弱いラリーや下落局面の見極め:上昇トレンド中、価格上昇に反しCVとCMFが低下すればトレンドの弱さや反転リスクを示します。下降トレンドでCVが急上昇しCMFが大幅マイナスなら「投げ売り」を示唆。CVが落ち着きCMFが回復すれば底打ちサイン。
暗号資産同士の比較:異なるアセット同士をCMFとCVで比較可能。例えば強いCMF流入+低CV状態のアルトコインリストを作ると「ボラティリティ復帰時に急騰しやすい銘柄」をウォッチ可能に。

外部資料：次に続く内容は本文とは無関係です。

(** [NewRegistry]; [embedded] are the built-in files, by name. *)
Fixpoint load_builtins (embedded : list (string * string)) (b : gmap string Profile) : result PError (gmap string Profile) :=
  match embedded with
  | [] => Ok b
  | (file, data) :: rest =>
      match ParseProfile data with
      | Err e => Err (EBuiltin file e)
      | Ok p =>
          if bool_decide (Name p +:+ ".yaml" ≠ file) then Err (EBuiltin file (EFileName file (Name p)))
          else load_builtins rest (<[Name p := p]> b)
      end
  end.
Definition clashes (b : gmap string Profile) (dir : gmap string Node) : list (string * string) :=
  omap (λ x, match x.2 with
             | Dir _ _ => None
             | _ => n ← profileFileName x.1; if bool_decide (is_Some (b !! n)) then Some (x.1, n) else None
             end) (map_to_list dir).
Definition NewRegistry (embedded : list (string * string)) (dir : option (gmap string Node)) (dflt : string)
    : act Cache PError Registry :=
  b ← lift (load_builtins embedded ∅);
  let r := mkRegistry (if bool_decide (dflt = "") then "default" else dflt) b dir in
  match (match dir with Some d => clashes b d | None => [] end) with
  | (file, n) :: _ => fail (EClash file n)
  | [] => _ ← wrap EDefault (chain r (defaultName r)); mret r
  end.

(** ** Applying a layer *)

Record work := mkWork {
  w_v : Values;
  w_limits : Limits;
  w_sources : gmap string Source;
}.
Definition setComputed : work :=
  mkWork computed_values no_limits (list_to_map ((λ k, (k, from "computed")) <$> value_keys)).

(** [time.Duration(ms) * time.Millisecond] on [int64]. *)
Definition duration_ms (ms : Z) : Z := wrap64 (ms * millisecond).

Definition stated {A} (o : option A) : bool := match o with Some _ => true | None => false end.
(** The keys a layer states, in the order [apply] visits them. *)
Definition statements (l : Layer) : list (string * bool) :=
  let lim := l_limits l in
  let h := l_harness l in
  [("idle_timeout_ms", stated (IdleTimeoutMs lim));
   ("subagent_idle_timeout_ms", stated (SubagentIdleTimeoutMs h));
   ("hard_ceiling", stated (HardCeiling h));
   ("max_concurrent_tools", stated (MaxConcurrentTools h));
   ("consecutive_fail_cap", stated (ConsecutiveFailCap h));
   ("runaway_fail_cap", stated (RunawayFailCap h));
   ("per_tool_cap", stated (PerToolCap h));
   ("compact_preview_bytes", stated (CompactPreviewBytes h));
   ("preview_pct", stated (PreviewPct h));
   ("preview_min_bytes", stated (PreviewMinBytes h));
   ("preview_max_bytes", stated (PreviewMaxBytes h));
   ("tool_output_pct", stated (ToolOutputPct h));
   ("tool_output_min_bytes", stated (ToolOutputMinBytes h));
   ("tool_output_max_bytes", stated (ToolOutputMaxBytes h));
   ("tool_output_remaining_share", stated (ToolOutputRemainingShare h));
   ("tool_output_remaining_floor_bytes", stated (ToolOutputRemainingFloor h));
   ("write_claim_guard", stated (l_guard l));
   ("max_duration_ms", stated (MaxDurationMs lim));
   ("cost_budget", stated (CostBudget lim));
   ("token_budget", stated (TokenBudget lim));
   ("max_turns", stated (MaxTurns lim));
   ("max_retries", stated (MaxRetries lim));
   ("tool_output_bytes", stated (ToolOutputBytes lim))].
Definition note (layer : string) (s : gmap string Source) (st : string * bool) : gmap string Source :=
  if st.2 then <[st.1 := from layer]> s else s.

(** [or_keep o old]: the assignment under [if o != nil]. *)
Definition or_keep {A} (o : option A) (old : A) : A := match o with Some a => a | None => old end.
Definition or_keep_o {A} (o old : option A) : option A := match o with Some a => Some a | None => old end.

Definition apply_values (l : Layer) (v : Values) : Values :=
  let lim := l_limits l in
  let h := l_harness l in
  {| v_IdleTimeout := or_keep (duration_ms <$> IdleTimeoutMs lim) (v_IdleTimeout v);
     v_SubagentIdleTimeout := or_keep (duration_ms <$> SubagentIdleTimeoutMs h) (v_SubagentIdleTimeout v);
     v_HardCeiling := or_keep (HardCeiling h) (v_HardCeiling v);
     v_MaxConcurrentTools := or_keep (MaxConcurrentTools h) (v_MaxConcurrentTools v);
     v_ConsecutiveFailCap := or_keep (ConsecutiveFailCap h) (v_ConsecutiveFailCap v);
     v_RunawayFailCap := or_keep (RunawayFailCap h) (v_RunawayFailCap v);
     v_PerToolCap := or_keep (PerToolCap h) (v_PerToolCap v);
     v_CompactPreviewBytes := or_keep (CompactPreviewBytes h) (v_CompactPreviewBytes v);
     v_PreviewPct := or_keep (PreviewPct h) (v_PreviewPct v);
     v_PreviewMinBytes := or_keep (PreviewMinBytes h) (v_PreviewMinBytes v);
     v_PreviewMaxBytes := or_keep (PreviewMaxBytes h) (v_PreviewMaxBytes v);
     v_ToolOutputPct := or_keep (ToolOutputPct h) (v_ToolOutputPct v);
     v_ToolOutputMinBytes := or_keep (ToolOutputMinBytes h) (v_ToolOutputMinBytes v);
     v_ToolOutputMaxBytes := or_keep (ToolOutputMaxBytes h) (v_ToolOutputMaxBytes v);
     v_ToolOutputRemainingShare := or_keep (ToolOutputRemainingShare h) (v_ToolOutputRemainingShare v);
     v_ToolOutputRemainingFloor := or_keep (ToolOutputRemainingFloor h) (v_ToolOutputRemainingFloor v);
     v_WriteClaimGuard := or_keep (l_guard l) (v_WriteClaimGuard v);
     v_ToolOutputBytes := or_keep_o (ToolOutputBytes lim) (v_ToolOutputBytes v) |}.
(** The limits carried along; the idle timeout is not one of them. *)
Definition apply_limits (lim old : Limits) : Limits :=
  {| MaxDurationMs := or_keep_o (MaxDurationMs lim) (MaxDurationMs old);
     IdleTimeoutMs := IdleTimeoutMs old;
     CostBudget := or_keep_o (CostBudget lim) (CostBudget old);
     TokenBudget := or_keep_o (TokenBudget lim) (TokenBudget old);
     MaxTurns := or_keep_o (MaxTurns lim) (MaxTurns old);
     MaxRetries := or_keep_o (MaxRetries lim) (MaxRetries old);
     ToolOutputBytes := or_keep_o (ToolOutputBytes lim) (ToolOutputBytes old) |}.
Definition apply (w : work) (nl : string * Layer) : work :=
  {| w_v := apply_values nl.2 (w_v w);
     w_limits := apply_limits (l_limits nl.2) (w_limits w);
     w_sources := fold_left (note nl.1) (statements nl.2) (w_sources w) |}.

(** ** Host bounds *)

Definition clampInt (lo hi v : Z) : Z * option Request :=
  if (lo <=? v) && (v <=? hi) then (v, None) else (clampZ lo hi v, Some (RInt v)).
Definition clampDur (v : Z) : Z * option Request :=
  if (minDuration <=? v) && (v <=? maxDuration) then (v, None) else (clampZ minDuration maxDuration v, Some (RDur v)).
Definition clampFloat (lo hi v : float64) : float64 * option Request :=
  (clampF lo hi v, if SFltb v lo || SFltb hi v then Some (RFloat v) else None).
(** A value that may not sit below another one. *)
Definition couple (floor v : Z) : Z * option Request :=
  if v <? floor then (floor, Some (RInt v)) else (v, None).
Definition clampBytes (b : option Z) : option Z * option Request :=
  match b with
  | Some z => if negb (z =? 0) && ((z <? 1024) || (maxToolOutputBytes <? z))
              then (Some (clampZ 1024 maxToolOutputBytes z), Some (RInt z)) else (b, None)
  | None => (b, None)
  end.

Definition markClamped (key : string) (req : option Request) (s : gmap string Source) : gmap string Source :=
  match req with
  | Some r => <[key := mkSource (match s !! key with Some src => src_layer src | None => "" end) true (Some r)]> s
  | None => s
  end.
Definition marks (ms : list (string * option Request)) (s : gmap string Source) : gmap string Source :=
  fold_left (λ s m, markClamped m.1 m.2 s) ms s.

Definition clamp (w : work) : work :=
  let v := w_v w in
  let '(idle, m1) := clampDur (v_IdleTimeout v) in
  let '(sub, m2) := clampDur (v_SubagentIdleTimeout v) in
  let '(hard, m3) := clampInt 1 10000 (v_HardCeiling v) in
  let '(conc, m4) := clampInt 1 64 (v_MaxConcurrentTools v) in
  let '(soft, m5) := clampInt 1 1000 (v_ConsecutiveFailCap v) in
  let '(run, m6) := clampInt 1 1000 (v_RunawayFailCap v) in
  let '(tool, m7) := clampInt 0 100000 (v_PerToolCap v) in
  let '(compact, m8) := clampInt 64 (2 ^ 20) (v_CompactPreviewBytes v) in
  let '(pmin, m9) := clampInt 256 (2 ^ 20) (v_PreviewMinBytes v) in
  let '(pmax, m10) := clampInt 256 (4 * 2 ^ 20) (v_PreviewMaxBytes v) in
  let '(pct, m11) := clampFloat (f_ratio 5 10000) (f_ratio 5 100) (v_PreviewPct v) in
  let '(run, m12) := couple soft run in
  let '(bytes, m13) := clampBytes (v_ToolOutputBytes v) in
  let '(tmin, m14) := clampInt 1024 maxToolOutputBytes (v_ToolOutputMinBytes v) in
  let '(tmax, m15) := clampInt 1024 maxToolOutputBytes (v_ToolOutputMaxBytes v) in
  let '(floor, m16) := clampInt 256 (2 ^ 20) (v_ToolOutputRemainingFloor v) in
  let '(tpct, m17) := clampFloat (f_ratio 5 10000) (f_ratio 5 10) (v_ToolOutputPct v) in
  let '(share, m18) := clampFloat (f_ratio 1 100) (f_of_Z 1) (v_ToolOutputRemainingShare v) in
  let '(tmax, m19) := couple tmin tmax in
  let '(pmax, m20) := couple pmin pmax in
  let lim := w_limits w in
  {| w_v := {| v_IdleTimeout := idle; v_SubagentIdleTimeout := sub; v_HardCeiling := hard;
               v_ConsecutiveFailCap := soft; v_RunawayFailCap := run; v_PerToolCap := tool;
               v_MaxConcurrentTools := conc; v_CompactPreviewBytes := compact; v_PreviewPct := pct;
               v_PreviewMinBytes := pmin; v_PreviewMaxBytes := pmax; v_ToolOutputBytes := bytes;
               v_ToolOutputPct := tpct; v_ToolOutputMinBytes := tmin; v_ToolOutputMaxBytes := tmax;
               v_ToolOutputRemainingShare := share; v_ToolOutputRemainingFloor := floor;
               v_WriteClaimGuard := v_WriteClaimGuard v |};
     w_limits := {| MaxDurationMs := MaxDurationMs lim; IdleTimeoutMs := IdleTimeoutMs lim;
                    CostBudget := CostBudget lim; TokenBudget := TokenBudget lim; MaxTurns := MaxTurns lim;
                    MaxRetries := MaxRetries lim;
                    ToolOutputBytes := match m13 with Some _ => bytes | None => ToolOutputBytes lim end |};
     w_sources := marks [("idle_timeout_ms", m1); ("subagent_idle_timeout_ms", m2); ("hard_ceiling", m3);
       ("max_concurrent_tools", m4); ("consecutive_fail_cap", m5); ("runaway_fail_cap", m6);
       ("per_tool_cap", m7); ("compact_preview_bytes", m8); ("preview_min_bytes", m9);
       ("preview_max_bytes", m10); ("preview_pct", m11); ("runaway_fail_cap", m12);
       ("tool_output_bytes", m13); ("tool_output_min_bytes", m14); ("tool_output_max_bytes", m15);
       ("tool_output_remaining_floor_bytes", m16); ("tool_output_pct", m17);
       ("tool_output_remaining_share", m18); ("tool_output_max_bytes", m19); ("preview_max_bytes", m20)]
       (w_sources w) |}.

シナリオ例:2025年、トークンAはCMFが着実に上昇、一方トークンBはCMFが横ばい/マイナスで、両者ともボラティリティは低い。この状況ならAは「ひそかに買い集められている」と判断でき、ボラ回復で強い上昇へ、Bは値が横這い~下落か注意が必要と予想できます。
初心者~中級者向けワンポイント活用術
TradingViewなどのプラットフォームではCMF・CVとも簡単にチャートに追加できます。下記のポイントを参考に:
- 標準設定から始める:CMFなら20もしくは21日間、CVなら10日EMA+ROCというデフォルト設定でインジケーターの動きをまず確認しましょう。
- 複数タイムフレームを活用:日足チャートでトレンド確認し、4時間・1時間足など短期でエントリーポイントを絞り込みます。例えば、日足が上昇中でも1時間CMFが落ちていれば「調整局面」と捉え、再びインジケーターがプラス転換するタイミングを狙うと有効です。
- 極端な数値に注目:CMFやCVが高(0.5超)、低(-0.5未満)など極端に振れたときはトレンドのピークや反転のサイン。利益確定のタイミングとして参考にしましょう。
- 過去のイベント分析:過去の大相場時にCMF・CVがどう動いたか振り返ることで、実際の市況での挙動把握に役立ちます。
- ファンダメンタルズと併用:ニュースは出来高・ボラティリティに大きな変化を与えます。突発的なスパイクには警戒し、「そのトレンドが継続するか」をよく確認してください。
要約すると、CMF・CVは市場の参加度やボラティリティ分析を高めるツールです。プライスアクションやリスク管理とあわせてセッティングすると、取引の優位性が向上します。良いトレードを!
まとめ
チャイキン・インジケーター(特にチャイキン・マネー・フロー)は、仮想通貨のみならず証券取引にも活用でき、その効果は市場を問わず有用です。CMF、CO、OBV、MFIほか、あらゆるインジケーターは「価格変動の持続性・モメンタムの強さ・買い/売り圧力の方向性」を見極める力強いツールとなります。ただし、どんな戦略でも複数インジケーターによる裏付けが不可欠です。
おすすめは、チャイキン系インジケーターを移動平均線(MA)、パラボリックSAR、ADX(平均方向性指数)、RSI(相対力指数)、ストキャスティクス・オシレーターといった代表的なテクニカル指標・ツール群と組み合わせることです。